- DIRECTIONS FOR THIS TASK: Begin at the line containing "SdrNodeName : string;" in the entries below and end at the line containing "Record UnregisteredNode : Type"; transcribe that range exactly and nothing outside it.
━━━━
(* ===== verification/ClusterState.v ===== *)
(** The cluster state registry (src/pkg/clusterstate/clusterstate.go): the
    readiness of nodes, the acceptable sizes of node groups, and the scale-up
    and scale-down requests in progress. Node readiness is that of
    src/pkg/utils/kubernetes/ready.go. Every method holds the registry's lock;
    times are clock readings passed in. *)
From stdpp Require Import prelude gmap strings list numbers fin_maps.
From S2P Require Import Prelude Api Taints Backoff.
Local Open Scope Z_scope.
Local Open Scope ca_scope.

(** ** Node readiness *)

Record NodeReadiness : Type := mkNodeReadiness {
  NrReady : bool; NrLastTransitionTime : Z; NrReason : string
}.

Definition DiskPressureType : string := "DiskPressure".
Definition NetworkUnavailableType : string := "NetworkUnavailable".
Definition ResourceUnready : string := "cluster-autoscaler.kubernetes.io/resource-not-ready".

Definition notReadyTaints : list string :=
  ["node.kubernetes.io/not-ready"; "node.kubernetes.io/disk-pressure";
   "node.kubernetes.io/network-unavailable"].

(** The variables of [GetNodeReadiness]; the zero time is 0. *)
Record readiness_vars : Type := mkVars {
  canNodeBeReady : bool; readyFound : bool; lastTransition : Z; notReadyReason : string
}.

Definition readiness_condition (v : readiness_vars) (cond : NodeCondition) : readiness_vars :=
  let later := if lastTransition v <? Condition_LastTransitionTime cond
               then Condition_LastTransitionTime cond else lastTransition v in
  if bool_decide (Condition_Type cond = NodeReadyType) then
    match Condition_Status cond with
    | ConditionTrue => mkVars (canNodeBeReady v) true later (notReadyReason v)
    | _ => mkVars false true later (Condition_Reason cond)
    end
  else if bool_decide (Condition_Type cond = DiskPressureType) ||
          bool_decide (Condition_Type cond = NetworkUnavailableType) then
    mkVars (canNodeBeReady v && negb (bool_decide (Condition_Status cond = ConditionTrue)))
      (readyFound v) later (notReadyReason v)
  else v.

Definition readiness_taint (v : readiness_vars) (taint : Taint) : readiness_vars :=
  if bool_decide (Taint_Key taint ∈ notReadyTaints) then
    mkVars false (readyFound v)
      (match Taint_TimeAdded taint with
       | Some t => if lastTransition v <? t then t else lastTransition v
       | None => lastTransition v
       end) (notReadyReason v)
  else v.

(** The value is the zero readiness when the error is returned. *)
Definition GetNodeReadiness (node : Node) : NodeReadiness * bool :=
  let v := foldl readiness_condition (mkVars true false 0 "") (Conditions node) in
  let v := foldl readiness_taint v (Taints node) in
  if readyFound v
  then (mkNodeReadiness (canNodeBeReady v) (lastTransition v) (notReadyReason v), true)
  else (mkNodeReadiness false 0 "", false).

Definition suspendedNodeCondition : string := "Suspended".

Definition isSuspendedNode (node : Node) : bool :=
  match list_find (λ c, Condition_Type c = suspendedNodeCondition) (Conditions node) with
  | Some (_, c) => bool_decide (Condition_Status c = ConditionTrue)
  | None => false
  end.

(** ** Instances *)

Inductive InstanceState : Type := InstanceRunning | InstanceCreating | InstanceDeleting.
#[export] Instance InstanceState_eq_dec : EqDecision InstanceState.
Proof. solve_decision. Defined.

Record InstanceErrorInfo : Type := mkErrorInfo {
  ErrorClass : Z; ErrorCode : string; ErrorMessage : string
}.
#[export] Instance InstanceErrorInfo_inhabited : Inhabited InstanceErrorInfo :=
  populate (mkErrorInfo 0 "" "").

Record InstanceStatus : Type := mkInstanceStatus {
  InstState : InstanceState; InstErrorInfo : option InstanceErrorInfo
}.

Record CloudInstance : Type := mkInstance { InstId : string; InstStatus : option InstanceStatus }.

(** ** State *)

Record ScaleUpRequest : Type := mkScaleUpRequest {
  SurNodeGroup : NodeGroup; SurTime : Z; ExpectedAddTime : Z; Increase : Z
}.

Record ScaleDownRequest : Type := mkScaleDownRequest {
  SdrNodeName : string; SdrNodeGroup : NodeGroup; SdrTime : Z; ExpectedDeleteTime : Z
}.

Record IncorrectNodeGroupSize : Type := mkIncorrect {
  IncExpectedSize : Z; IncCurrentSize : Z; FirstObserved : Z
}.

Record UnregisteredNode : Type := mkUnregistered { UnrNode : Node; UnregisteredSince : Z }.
━━━━
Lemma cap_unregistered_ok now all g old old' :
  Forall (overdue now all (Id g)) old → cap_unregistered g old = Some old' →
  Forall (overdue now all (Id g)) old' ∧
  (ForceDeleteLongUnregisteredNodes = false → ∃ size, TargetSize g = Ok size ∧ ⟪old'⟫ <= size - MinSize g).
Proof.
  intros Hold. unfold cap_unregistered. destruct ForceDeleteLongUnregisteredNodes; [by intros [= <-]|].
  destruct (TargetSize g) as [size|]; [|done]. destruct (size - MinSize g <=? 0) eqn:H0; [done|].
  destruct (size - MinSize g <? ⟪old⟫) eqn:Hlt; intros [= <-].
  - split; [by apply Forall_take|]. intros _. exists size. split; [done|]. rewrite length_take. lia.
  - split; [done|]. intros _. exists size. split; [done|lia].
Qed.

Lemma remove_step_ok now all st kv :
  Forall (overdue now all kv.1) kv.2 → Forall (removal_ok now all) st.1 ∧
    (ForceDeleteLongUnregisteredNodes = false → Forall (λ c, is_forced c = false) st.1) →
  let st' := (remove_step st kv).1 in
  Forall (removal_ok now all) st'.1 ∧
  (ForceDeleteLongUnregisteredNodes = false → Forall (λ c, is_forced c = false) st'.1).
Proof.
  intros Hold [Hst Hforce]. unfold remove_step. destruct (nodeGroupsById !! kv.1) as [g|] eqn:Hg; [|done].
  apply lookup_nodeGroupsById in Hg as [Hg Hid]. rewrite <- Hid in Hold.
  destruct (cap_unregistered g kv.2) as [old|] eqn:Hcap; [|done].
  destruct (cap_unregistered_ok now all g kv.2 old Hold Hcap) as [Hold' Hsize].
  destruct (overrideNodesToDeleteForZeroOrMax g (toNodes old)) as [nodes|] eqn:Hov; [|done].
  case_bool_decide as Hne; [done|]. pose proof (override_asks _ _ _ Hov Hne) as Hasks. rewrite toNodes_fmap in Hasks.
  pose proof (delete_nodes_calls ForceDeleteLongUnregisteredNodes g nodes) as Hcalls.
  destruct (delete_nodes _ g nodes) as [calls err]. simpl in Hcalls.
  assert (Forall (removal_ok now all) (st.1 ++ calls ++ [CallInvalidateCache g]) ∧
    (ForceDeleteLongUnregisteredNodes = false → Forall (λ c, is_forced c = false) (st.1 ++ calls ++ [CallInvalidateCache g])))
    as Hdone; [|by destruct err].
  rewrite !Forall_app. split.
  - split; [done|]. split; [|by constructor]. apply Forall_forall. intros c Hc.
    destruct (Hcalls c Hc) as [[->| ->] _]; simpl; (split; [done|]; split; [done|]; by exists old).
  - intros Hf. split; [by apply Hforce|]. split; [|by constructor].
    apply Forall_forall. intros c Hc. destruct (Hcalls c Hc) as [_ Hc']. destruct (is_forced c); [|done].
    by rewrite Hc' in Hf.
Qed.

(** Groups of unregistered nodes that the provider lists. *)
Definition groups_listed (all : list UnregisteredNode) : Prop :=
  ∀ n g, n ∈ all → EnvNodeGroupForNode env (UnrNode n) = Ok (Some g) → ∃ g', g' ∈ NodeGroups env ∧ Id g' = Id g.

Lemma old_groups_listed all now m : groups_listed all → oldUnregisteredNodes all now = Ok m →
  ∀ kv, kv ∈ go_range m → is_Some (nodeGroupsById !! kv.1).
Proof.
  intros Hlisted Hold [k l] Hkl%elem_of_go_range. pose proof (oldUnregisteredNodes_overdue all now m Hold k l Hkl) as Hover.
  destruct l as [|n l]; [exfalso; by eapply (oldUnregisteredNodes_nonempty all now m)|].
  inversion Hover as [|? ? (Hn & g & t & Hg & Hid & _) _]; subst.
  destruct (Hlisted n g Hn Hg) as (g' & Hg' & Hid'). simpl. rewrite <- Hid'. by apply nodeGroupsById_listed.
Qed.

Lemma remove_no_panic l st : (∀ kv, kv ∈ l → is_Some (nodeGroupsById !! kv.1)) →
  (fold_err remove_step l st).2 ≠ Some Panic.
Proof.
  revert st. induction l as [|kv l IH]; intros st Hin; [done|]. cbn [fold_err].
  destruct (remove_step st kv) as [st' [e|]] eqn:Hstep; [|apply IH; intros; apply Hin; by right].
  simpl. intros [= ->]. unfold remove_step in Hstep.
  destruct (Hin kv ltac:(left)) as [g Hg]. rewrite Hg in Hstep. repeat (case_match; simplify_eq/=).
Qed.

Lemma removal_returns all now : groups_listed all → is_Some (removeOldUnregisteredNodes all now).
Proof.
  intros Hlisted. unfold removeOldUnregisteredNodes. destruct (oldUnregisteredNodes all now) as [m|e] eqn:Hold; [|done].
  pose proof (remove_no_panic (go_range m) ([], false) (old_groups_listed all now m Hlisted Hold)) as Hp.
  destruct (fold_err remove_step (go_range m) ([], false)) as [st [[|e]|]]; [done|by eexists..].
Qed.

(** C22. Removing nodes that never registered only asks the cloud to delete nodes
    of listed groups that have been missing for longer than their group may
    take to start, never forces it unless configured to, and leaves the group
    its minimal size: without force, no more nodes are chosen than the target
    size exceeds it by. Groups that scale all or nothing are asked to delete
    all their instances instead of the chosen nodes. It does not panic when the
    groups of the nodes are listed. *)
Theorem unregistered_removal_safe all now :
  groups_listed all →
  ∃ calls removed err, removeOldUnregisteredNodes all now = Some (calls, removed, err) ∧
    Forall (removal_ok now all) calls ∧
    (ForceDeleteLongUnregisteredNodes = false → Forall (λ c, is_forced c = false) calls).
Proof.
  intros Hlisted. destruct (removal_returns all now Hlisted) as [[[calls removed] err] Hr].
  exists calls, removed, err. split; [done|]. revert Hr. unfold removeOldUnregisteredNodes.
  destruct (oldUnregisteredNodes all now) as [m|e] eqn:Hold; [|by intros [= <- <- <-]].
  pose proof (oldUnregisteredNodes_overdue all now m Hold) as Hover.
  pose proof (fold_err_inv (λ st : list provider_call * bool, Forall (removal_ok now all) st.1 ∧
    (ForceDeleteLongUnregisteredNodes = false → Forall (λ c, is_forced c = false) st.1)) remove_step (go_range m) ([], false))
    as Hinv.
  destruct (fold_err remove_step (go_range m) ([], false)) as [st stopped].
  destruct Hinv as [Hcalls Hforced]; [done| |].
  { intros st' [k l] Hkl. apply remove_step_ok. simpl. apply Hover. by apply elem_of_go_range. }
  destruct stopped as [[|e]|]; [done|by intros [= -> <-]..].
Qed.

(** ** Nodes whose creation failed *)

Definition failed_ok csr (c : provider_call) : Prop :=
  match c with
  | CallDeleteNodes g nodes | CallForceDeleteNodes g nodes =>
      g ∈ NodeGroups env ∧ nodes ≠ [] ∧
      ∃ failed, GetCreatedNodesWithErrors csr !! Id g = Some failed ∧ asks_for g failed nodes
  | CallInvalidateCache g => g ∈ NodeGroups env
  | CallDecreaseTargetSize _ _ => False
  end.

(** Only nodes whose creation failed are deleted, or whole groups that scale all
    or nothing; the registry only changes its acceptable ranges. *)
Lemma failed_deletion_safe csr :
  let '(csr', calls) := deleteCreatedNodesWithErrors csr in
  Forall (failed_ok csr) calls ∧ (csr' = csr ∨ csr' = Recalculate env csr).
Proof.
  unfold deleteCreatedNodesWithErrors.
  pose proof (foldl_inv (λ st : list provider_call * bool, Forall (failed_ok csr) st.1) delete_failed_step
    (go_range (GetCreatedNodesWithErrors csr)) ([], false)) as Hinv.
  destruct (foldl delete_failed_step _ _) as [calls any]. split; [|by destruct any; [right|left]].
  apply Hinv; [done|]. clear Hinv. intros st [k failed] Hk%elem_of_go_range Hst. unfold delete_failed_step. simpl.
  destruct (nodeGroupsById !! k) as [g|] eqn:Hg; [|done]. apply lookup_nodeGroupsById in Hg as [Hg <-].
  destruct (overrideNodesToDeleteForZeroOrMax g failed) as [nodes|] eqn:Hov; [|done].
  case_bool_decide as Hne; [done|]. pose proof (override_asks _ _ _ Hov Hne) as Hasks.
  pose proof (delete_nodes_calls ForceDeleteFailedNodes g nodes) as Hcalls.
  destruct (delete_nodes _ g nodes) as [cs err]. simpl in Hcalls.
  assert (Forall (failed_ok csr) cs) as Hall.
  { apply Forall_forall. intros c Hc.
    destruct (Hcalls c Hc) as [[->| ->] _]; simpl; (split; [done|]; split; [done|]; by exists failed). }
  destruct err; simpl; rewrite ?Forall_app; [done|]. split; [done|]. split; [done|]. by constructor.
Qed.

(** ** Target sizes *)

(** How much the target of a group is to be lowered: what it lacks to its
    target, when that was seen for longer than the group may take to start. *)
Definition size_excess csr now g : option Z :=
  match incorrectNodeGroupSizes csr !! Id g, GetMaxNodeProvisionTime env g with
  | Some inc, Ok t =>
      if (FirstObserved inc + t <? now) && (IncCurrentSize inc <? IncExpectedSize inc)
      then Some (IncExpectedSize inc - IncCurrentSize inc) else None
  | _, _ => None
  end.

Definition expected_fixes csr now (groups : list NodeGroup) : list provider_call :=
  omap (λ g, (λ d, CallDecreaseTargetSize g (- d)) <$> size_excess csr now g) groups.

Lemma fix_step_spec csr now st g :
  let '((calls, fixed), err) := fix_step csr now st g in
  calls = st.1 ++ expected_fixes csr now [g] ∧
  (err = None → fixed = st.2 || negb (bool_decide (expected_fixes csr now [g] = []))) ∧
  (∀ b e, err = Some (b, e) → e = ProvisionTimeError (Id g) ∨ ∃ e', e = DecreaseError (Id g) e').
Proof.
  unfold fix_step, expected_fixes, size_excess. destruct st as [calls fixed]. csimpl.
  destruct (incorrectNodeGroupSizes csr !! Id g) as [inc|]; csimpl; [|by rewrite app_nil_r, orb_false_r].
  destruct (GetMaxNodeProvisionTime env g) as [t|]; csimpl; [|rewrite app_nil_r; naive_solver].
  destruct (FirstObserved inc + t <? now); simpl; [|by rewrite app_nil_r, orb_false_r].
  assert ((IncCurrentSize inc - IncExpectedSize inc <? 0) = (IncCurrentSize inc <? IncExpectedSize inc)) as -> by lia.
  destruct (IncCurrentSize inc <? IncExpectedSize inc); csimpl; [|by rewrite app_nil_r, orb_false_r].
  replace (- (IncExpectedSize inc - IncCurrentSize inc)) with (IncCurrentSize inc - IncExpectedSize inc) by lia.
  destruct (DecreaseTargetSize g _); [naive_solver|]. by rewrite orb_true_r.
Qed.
━━━━
- TASK SOLUTION:
  SdrNodeName : string; SdrNodeGroup : NodeGroup; SdrTime : Z; ExpectedDeleteTime : Z
}.

Record IncorrectNodeGroupSize : Type := mkIncorrect {
  IncExpectedSize : Z; IncCurrentSize : Z; FirstObserved : Z
}.

Record UnregisteredNode : Type := mkUnregistered { UnrNode : Node; UnregisteredSince : Z }.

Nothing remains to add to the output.